From broadcast moment
to narrative system.

My role was to convert the television campaign into a live communication system operating across paid, earned and owned media simultaneously. The TVC was the starting point. My work was everything that came after it.

From
Responding to criticism
Broadcast messaging
Centralised brand control
Fragmented business unit voices
Campaign as a moment
To
Owning a larger narrative about impact
Distributed narrative ownership
Community-carried storytelling
One spine, ten authentic voices
Campaign as an ongoing system
One spine.
Every channel.

The execution discipline was integration. Paid, owned and earned media were sequenced as a single encounter.

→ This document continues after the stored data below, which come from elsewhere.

Fixpoint tree_size (t : tree) : nat :=
  match t with TExec _ => 1 | TRedir t _ _ _ | TBack t => S (tree_size t) | TPipe l r | TList l r => S (tree_size l + tree_size r) end.

Lemma wrap_size b rs : tree_size (wrap b rs) = (tree_size b + length rs)%nat.
Proof. revert b. induction rs as [|[[w m] fd] rs IH]; intros b; cbn; [lia|]. fold (wrap (TRedir b w m fd) rs). rewrite IH. cbn. lia. Qed.

Definition not_back (t : tree) : Prop := match t with TBack _ => False | _ => True end.

Lemma strip_backs t : tree_wf t -> exists u k, t = tbacks k u /\ tree_wf u /\ not_back u /\ (tree_size u + k = tree_size t)%nat /\ toks 1 t = toks 2 u ++ replicate k (TS AMP).
Proof.
  induction t as [argv|t IH f m fd|l _ r _|l _ r _|t IH]; intros Hw.
  5:{ destruct (IH Hw) as (u & k & -> & Hu & Hb & Hs & Ht). exists u, (S k). split_and!; [done|done|done|cbn in *; lia|]. change (toks 1 (TBack (tbacks k u))) with (toks 1 (tbacks k u) ++ [TS AMP]).
    rewrite Ht, <- app_assoc, replicate_S_end. done. }
  all: eexists _, 0%nat; split_and!; try done; cbn [replicate]; rewrite app_nil_r; done || lia.
Qed.

Definition tree_parses (t : tree) : Prop := (forall n, parses (parseexec s n) (toks 3 t) t after_exec) /\ (forall n, parses (parsepipe s n) (toks 2 t) t after_pipe) /\
  (forall n, parses (parseline s n) (toks 0 t) t after_line).

Lemma line_of_pipe t : toks 0 t = toks 2 t -> (forall n, parses (parsepipe s n) (toks 2 t) t after_pipe) -> forall n, parses (parseline s n) (toks 0 t) t after_line.
Proof. intros E HP n. rewrite E. rewrite <- (app_nil_r (toks 2 t)). apply (parseline_at n _ t 0 []); auto. Qed.
Lemma exec_of_line t : toks 3 t = TS LPAR :: toks 0 t ++ [TS RPAR] -> (forall n, parses (parseline s n) (toks 0 t) t after_line) -> forall n, parses (parseexec s n) (toks 3 t) t after_exec.
Proof. intros E HL n. rewrite E. pose proof (parseexec_block n _ t [] HL) as H. cbn [redir_toks mbind list_bind] in H. rewrite app_nil_r in H. by apply H. Qed.

Lemma parse_tree m t : (tree_size t <= m)%nat -> tree_wf t -> tree_parses t.
Proof.
  revert t. induction m as [|m IH]; intros t Hm Hw; [destruct t; cbn in Hm; lia|].
  assert (toks 2 t = toks 3 t -> toks 0 t = toks 2 t -> (forall n, parses (parseexec s n) (toks 3 t) t after_exec) -> tree_parses t) as Hsimple.
  { intros E2 E0 HA. assert (forall n, parses (parsepipe s n) (toks 2 t) t after_pipe) as HB by (intros n; rewrite E2; by apply parsepipe_one). split_and!; [done..|]. by apply line_of_pipe. }
  assert (toks 2 t = toks 3 t -> toks 3 t = TS LPAR :: toks 0 t ++ [TS RPAR] -> (forall n, parses (parseline s n) (toks 0 t) t after_line) -> tree_parses t) as Hgroup.
  { intros E2 E3 HC. pose proof (exec_of_line t E3 HC) as HA. split_and!; [done| |done]. intros n. rewrite E2. by apply parsepipe_one. }
  destruct t as [argv|t f mo fd|l r|l r|t]; cbn [tree_size] in Hm.
  - apply Hsimple; [done..|]. intros n. destruct Hw as [H1 H2]. pose proof (parseexec_words n argv [] H1 H2) as H. cbn [redir_toks mbind list_bind] in H. rewrite app_nil_r in H. by apply H.
  - apply Hsimple; [done..|]. intros n. destruct (strip_redirs _ Hw) as (b & rs & E & Hb & Hwb & Hr & Ht). rewrite Ht. pose proof (wrap_size b rs) as Hsz. rewrite <- E in Hsz. rewrite E.
    destruct b as [ws|? ? ? ?|l r|l r|u]; [apply parseexec_words; (done || apply Hwb)|done|..].
    all: cbn [tree_size] in Hsz; assert (length rs <> 0)%nat as Hrs by (intros H0%nil_length_inv; by subst rs).
    all: match goal with |- context [toks 3 ?b] => destruct (IH b) as (_ & _ & HC); [cbn [tree_size]; lia|done|]; apply (parseexec_block n (toks 0 b) b rs HC Hr) end.
  - destruct Hw as [Hwl Hwr]. destruct (IH l) as (HAl & _ & _); [lia|done|]. destruct (IH r) as (_ & HBr & _); [lia|done|].
    assert (forall n, parses (parsepipe s n) (toks 2 (TPipe l r)) (TPipe l r) after_pipe) as HB by (intros n; by apply parsepipe_bar).
    assert (forall n, parses (parseline s n) (toks 0 (TPipe l r)) (TPipe l r) after_line) as HC by by apply line_of_pipe. split_and!; [|done|done]. by apply exec_of_line.
  - destruct Hw as [Hwl Hwr]. apply Hgroup; [done..|]. intros n. destruct (strip_backs l Hwl) as (u & k & -> & Hu & _ & Hs & Ht). destruct (IH u) as (_ & HBu & _); [lia|done|].
    destruct (IH r) as (_ & _ & HCr); [lia|done|]. change (toks 0 (TList (tbacks k u) r)) with (toks 1 (tbacks k u) ++ TS SEMI :: toks 0 r). rewrite Ht, <- app_assoc.
    apply (parseline_at n _ u k); [done|]. right. by exists (toks 0 r), r.
  - apply Hgroup; [done..|]. intros n. destruct (strip_backs (TBack t) Hw) as (u & k & E & Hu & Hb & Hs & Ht). cbn [tree_size] in Hs.
    assert (k <> 0)%nat as Hk by (intros ->; cbn in E; by subst u).
    destruct (IH u) as (_ & HBu & _); [lia|done|]. change (toks 0 (TBack t)) with (toks 1 (TBack t)). rewrite Ht, E, <- (app_nil_r (replicate k _)). apply (parseline_at n _ u k []); auto.
Qed.
End print.

Lemma rep_tree s h c t buf : rep s h c t -> cmd_ok s h c -> Forall (fun r => cstr buf r.1 = word_text s r) (words h c) -> tree_of h buf c = t.
Proof.
  revert t. induction c as [e|c IH f ef m fd|l IHl r IHr|l IHl r IHr|c IH]; intros [argv|t f' m' fd'|l' r'|l' r'|t]; cbn; try done.
  - intros (rs & Hl & HF) _ Hw. rewrite (list_lookup_total_correct _ _ _ Hl) in Hw |- *. f_equal. clear Hl. induction HF as [|r w rs ws [_ Hr] _ IH]; [done|].
    inversion Hw as [|? ? H1 H2]; subst. cbn. rewrite H1. f_equal. by apply IH.
  - intros (Hr & [_ Hw] & -> & ->) [Hc _] [H1 H2]%Forall_app. rewrite Forall_singleton in H2. cbn [fst] in H2. rewrite H2, Hw. f_equal. by apply IH.
  - intros [Hl Hr] [Cl Cr] [Wl Wr]%Forall_app. f_equal; [by apply IHl|by apply IHr].
  - intros [Hl Hr] [Cl Cr] [Wl Wr]%Forall_app. f_equal; [by apply IHl|by apply IHr].
  - intros Hr Hc Hw. f_equal. by apply IH.
Qed.

Lemma show_nonzero ts : Forall tok_ok ts -> Forall (fun c => c <> 0) (show_toks ts).
Proof.
  induction 1 as [|t ts Ht _ IH]; [constructor|]. change (show_toks (t :: ts)) with ((text t ++ [32]) ++ show_toks ts). apply Forall_app. split; [|done]. apply Forall_app. split; [|by repeat constructor].
  destruct t as [w|c]; cbn in *; [by eapply Forall_impl; [apply Ht|]; intros c []|]. apply Forall_singleton. by apply symbol_facts.
Qed.

Lemma parsecmd_show t : tree_wf t -> exists c h buf, parsecmd (show t) = inr (c, h, buf) /\ tree_of h buf c = t.
Proof.
  intros Hw. set (s := show t). pose proof (toks_ok t 0 Hw) as Hok. pose proof (show_nonzero _ Hok) as Hnz. fold (show t) in Hnz. fold s in Hnz.
  pose proof (parsecmd_result s Hnz) as HR. destruct (parse_tree s _ t (le_n _) Hw) as (_ & _ & HC).
  assert (at_toks s 0 (toks 0 t ++ [])) as Ha by (rewrite app_nil_r; split; [done|]; split; [lia|done]). specialize (HC (parse_fuel s) 0%nat [] [] Ha (or_introl eq_refl)).
  unfold parsecmd in *. set (m := parseline s (parse_fuel s) ≫= _) in *. assert (gives m (Parser 0 []) (fun c st => rep s (execs st) c t)) as HG.
  { apply gives_bind. eapply gives_mono; [exact HC|]. cbn beta. intros c [p h] (A & _ & C). cbn [ps execs] in *. apply gives_bind. eapply gives_eq; [apply peek_at; [exact A|constructor]|].
    unfold gives. mrun. destruct A as (Hd & Hp & _). apply (f_equal length) in Hd. rewrite length_drop in Hd. cbn in Hd.
    assert (p = es s) as -> by (unfold es in *; lia). cbn [ps]. by rewrite Nat.eqb_refl. }
  unfold gives in HG. destruct (m _) as [[]|[c st]]; try done. eexists _, _, _. split; [done|]. destruct HR as (Hc & _ & _ & HF). eapply rep_tree; [done|done|].
  eapply Forall_impl; [exact HF|]. by intros r [_ ?].
Qed.

(** C34: On every line the parser ends: it returns a command or stops with a message.  A command it returns lies inside the line and
    has at most [MAXARGS - 1] arguments in every node; each of its words is a maximal run of word characters, and the zeroes
    stored behind the words make each of them the C string of its text, inside the buffer. *)
Theorem parsecmd_total s : Forall (fun c => c <> 0) s ->
  match parsecmd s with
  | inr (c, h, buf) => cmd_ok s h c /\ Forall (fun argv => length argv < MAXARGS)%nat h /\ length buf = S (length s) /\
      Forall (fun r => word_ok s r /\ cstr buf r.1 = word_text s r) (words h c)
  | inl (Panic _) => True
  | inl _ => False
  end.
Proof. apply parsecmd_result. Qed.

Lemma parsecmd_total_witness : match parsecmd [97; 62; 62; 98; 38] with inr (c, h, buf) => tree_of h buf c = TBack (TRedir (TExec [[97]]) [98] 257 1) | inl _ => False end /\
  match parsecmd [97; 62; 62; 98; 38] with inr (c, h, _) => cmd_ok [97; 62; 62; 98; 38] h c | inl (Panic _) => True | inl _ => False end.
Proof.
  split; [by vm_compute|]. pose proof (parsecmd_total [97; 62; 62; 98; 38] ltac:(by repeat constructor)) as H. destruct (parsecmd _) as [[]|[[c h] buf]]; try done. apply H.
Defined.

(** C33: A command written out, with parentheses where its place asks for them, parses to itself: pipelines, lists, background
    commands, redirections and arguments come back as they were, and no line of this form is refused. *)
Theorem parsecmd_print_roundtrip t : tree_wf t -> exists c h buf, parsecmd (show t) = inr (c, h, buf) /\ tree_of h buf c = t.
Proof. apply parsecmd_show. Qed.

(** (a b ; c) < d | e &, for the letters. *)
Definition demo_tree : tree := TBack (TPipe (TRedir (TList (TExec [[97]; [98]]) (TExec [[99]])) [100] O_RDONLY 0) (TExec [[101]])).

Lemma parsecmd_print_roundtrip_witness : exists c h buf, parsecmd (show demo_tree) = inr (c, h, buf) /\ tree_of h buf c = demo_tree.
Proof. apply (parsecmd_print_roundtrip demo_tree). cbn. unfold word_chars. split_and!; try (left; done); by repeat constructor. Defined.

Audiences met the same idea through different interactions rather than repeated ads. Vernacular ecosystems were activated. Tier 2 and 3 creators carried the narrative beyond the brand's own channels.

Paid
TVC, 80+ channels, 20,000+ spots
10 languages, 400+ GRPs
Shark Tank, Indian Idol integrations
India vs England cricket placement
OOH at Ahmedabad and Jaipur airports
Owned
Social platforms, group and BU level
10+ vernacular ecosystems
Ports of Progress storytelling
Parivartan narrative platform
Leadership LinkedIn and Twitter
Earned
Media relations and PR
Tier 2 and 3 creator activation
Community narrative ownership
Real-time social listening and response
Sentiment-driven messaging adaptation

Numbers that shifted
a reputation.

Reach and Scale
290M+
Impressions across platforms
160M+
Views in 4 weeks
10
Languages across TV and digital
Brand Perception Shifts
+26%
Brand awareness uplift
+23%
Infrastructure leadership perception
+23%
Positive impact on Indian lives
+27%
Diversified presence recognition
Community and Distribution
1.01M
Community growth across channels
10+
Business units aligned under one narrative spine
"This series celebrates our purpose beyond scale and speed, creating pathways for progress and dreams. Each film reflects our unwavering commitment to meaningful impact across India."
Ajay Kakar, Head of Corporate Branding, Adani
"The Adani Hum Karke Dikhate Hai journey reflects how the Group is transforming lives across India. Each narrative connects deeply with our audience, conveying the brand's purpose in a powerful, emotional way."
Harshad Rajadhyaksha and Kainaz Karmakar, Chief Creative Officers, Ogilvy
What this work actually was
Infrastructure companies do not just sell products. They must justify their existence socially. HKKDH demonstrates three capabilities operating under pressure: strategic thinking when stakes are high and information is incomplete; narrative architecture that connects business, culture and public sentiment at scale; and an adaptive, feedback-driven communication system. This was not campaign execution. It was reputation infrastructure. And the Yearbook of Campaigns 2025 recognised it as such.